● **Dataset entries**
Content starts

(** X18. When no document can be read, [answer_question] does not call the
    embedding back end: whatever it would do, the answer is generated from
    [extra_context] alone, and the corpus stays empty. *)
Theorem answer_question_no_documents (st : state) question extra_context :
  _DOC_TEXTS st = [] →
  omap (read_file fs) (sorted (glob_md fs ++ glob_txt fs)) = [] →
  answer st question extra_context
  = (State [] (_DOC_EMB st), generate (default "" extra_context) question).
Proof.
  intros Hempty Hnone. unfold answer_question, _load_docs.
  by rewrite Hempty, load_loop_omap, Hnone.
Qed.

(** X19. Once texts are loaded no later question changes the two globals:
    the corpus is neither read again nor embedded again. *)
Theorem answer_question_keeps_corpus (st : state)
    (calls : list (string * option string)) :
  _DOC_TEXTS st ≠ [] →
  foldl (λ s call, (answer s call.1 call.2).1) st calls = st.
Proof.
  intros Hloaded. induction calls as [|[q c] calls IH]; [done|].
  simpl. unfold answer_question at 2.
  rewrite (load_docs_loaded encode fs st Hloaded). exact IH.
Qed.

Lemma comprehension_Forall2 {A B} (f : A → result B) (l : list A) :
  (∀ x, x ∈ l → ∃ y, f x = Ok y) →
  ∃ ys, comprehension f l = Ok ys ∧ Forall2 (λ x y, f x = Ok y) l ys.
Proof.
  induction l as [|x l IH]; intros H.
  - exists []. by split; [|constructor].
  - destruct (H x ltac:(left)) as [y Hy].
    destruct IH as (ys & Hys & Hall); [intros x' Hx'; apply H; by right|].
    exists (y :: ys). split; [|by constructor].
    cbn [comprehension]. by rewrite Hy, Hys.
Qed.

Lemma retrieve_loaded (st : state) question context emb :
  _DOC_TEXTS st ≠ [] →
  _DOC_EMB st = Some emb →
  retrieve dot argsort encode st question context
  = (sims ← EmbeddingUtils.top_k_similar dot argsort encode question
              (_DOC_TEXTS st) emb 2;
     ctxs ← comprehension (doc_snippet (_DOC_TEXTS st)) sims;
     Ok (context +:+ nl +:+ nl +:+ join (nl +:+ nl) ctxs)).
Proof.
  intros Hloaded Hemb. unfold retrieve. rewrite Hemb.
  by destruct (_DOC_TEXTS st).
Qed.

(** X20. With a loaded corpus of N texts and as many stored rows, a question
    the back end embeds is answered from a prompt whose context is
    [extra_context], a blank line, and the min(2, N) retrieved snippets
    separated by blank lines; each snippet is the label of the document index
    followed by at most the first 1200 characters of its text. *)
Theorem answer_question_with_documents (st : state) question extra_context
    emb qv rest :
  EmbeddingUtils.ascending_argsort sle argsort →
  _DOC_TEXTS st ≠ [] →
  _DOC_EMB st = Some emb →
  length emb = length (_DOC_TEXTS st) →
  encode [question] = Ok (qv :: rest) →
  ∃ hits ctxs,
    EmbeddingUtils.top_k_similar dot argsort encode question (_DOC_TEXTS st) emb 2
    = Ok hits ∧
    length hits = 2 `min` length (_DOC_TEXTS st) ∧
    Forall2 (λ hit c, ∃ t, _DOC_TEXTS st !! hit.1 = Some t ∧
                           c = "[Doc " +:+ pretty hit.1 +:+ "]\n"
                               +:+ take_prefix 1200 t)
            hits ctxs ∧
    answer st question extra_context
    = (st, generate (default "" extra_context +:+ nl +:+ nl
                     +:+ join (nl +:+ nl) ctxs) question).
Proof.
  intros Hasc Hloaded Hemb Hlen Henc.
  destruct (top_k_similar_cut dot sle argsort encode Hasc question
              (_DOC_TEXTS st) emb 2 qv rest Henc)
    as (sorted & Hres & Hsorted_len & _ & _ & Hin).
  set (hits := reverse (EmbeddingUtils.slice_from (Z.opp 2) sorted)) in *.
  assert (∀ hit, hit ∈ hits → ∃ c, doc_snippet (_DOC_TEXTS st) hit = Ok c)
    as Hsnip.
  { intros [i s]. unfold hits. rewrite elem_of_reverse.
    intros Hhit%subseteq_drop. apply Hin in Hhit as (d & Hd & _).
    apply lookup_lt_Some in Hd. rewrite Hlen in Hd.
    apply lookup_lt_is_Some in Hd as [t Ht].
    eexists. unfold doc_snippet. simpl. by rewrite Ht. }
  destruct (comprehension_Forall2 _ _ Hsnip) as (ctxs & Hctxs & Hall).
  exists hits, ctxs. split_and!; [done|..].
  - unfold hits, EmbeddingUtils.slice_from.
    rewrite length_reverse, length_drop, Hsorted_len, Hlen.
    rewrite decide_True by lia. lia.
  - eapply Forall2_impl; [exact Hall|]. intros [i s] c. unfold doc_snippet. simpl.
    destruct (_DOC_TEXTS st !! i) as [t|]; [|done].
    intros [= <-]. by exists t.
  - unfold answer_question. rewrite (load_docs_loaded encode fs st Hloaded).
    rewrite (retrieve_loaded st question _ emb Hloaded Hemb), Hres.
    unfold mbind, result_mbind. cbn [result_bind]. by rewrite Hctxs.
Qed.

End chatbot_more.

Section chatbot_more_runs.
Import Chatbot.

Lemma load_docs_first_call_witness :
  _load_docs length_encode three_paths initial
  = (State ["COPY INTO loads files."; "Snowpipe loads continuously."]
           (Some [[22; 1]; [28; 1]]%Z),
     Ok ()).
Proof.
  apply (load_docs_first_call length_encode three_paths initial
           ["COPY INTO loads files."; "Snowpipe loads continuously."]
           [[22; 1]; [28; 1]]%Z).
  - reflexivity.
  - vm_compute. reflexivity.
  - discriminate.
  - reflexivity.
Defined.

Content ends

● **Work to complete**
Work out how many lines in this data contain "induction". Only that number should be given.

● **Result of this exercise**
2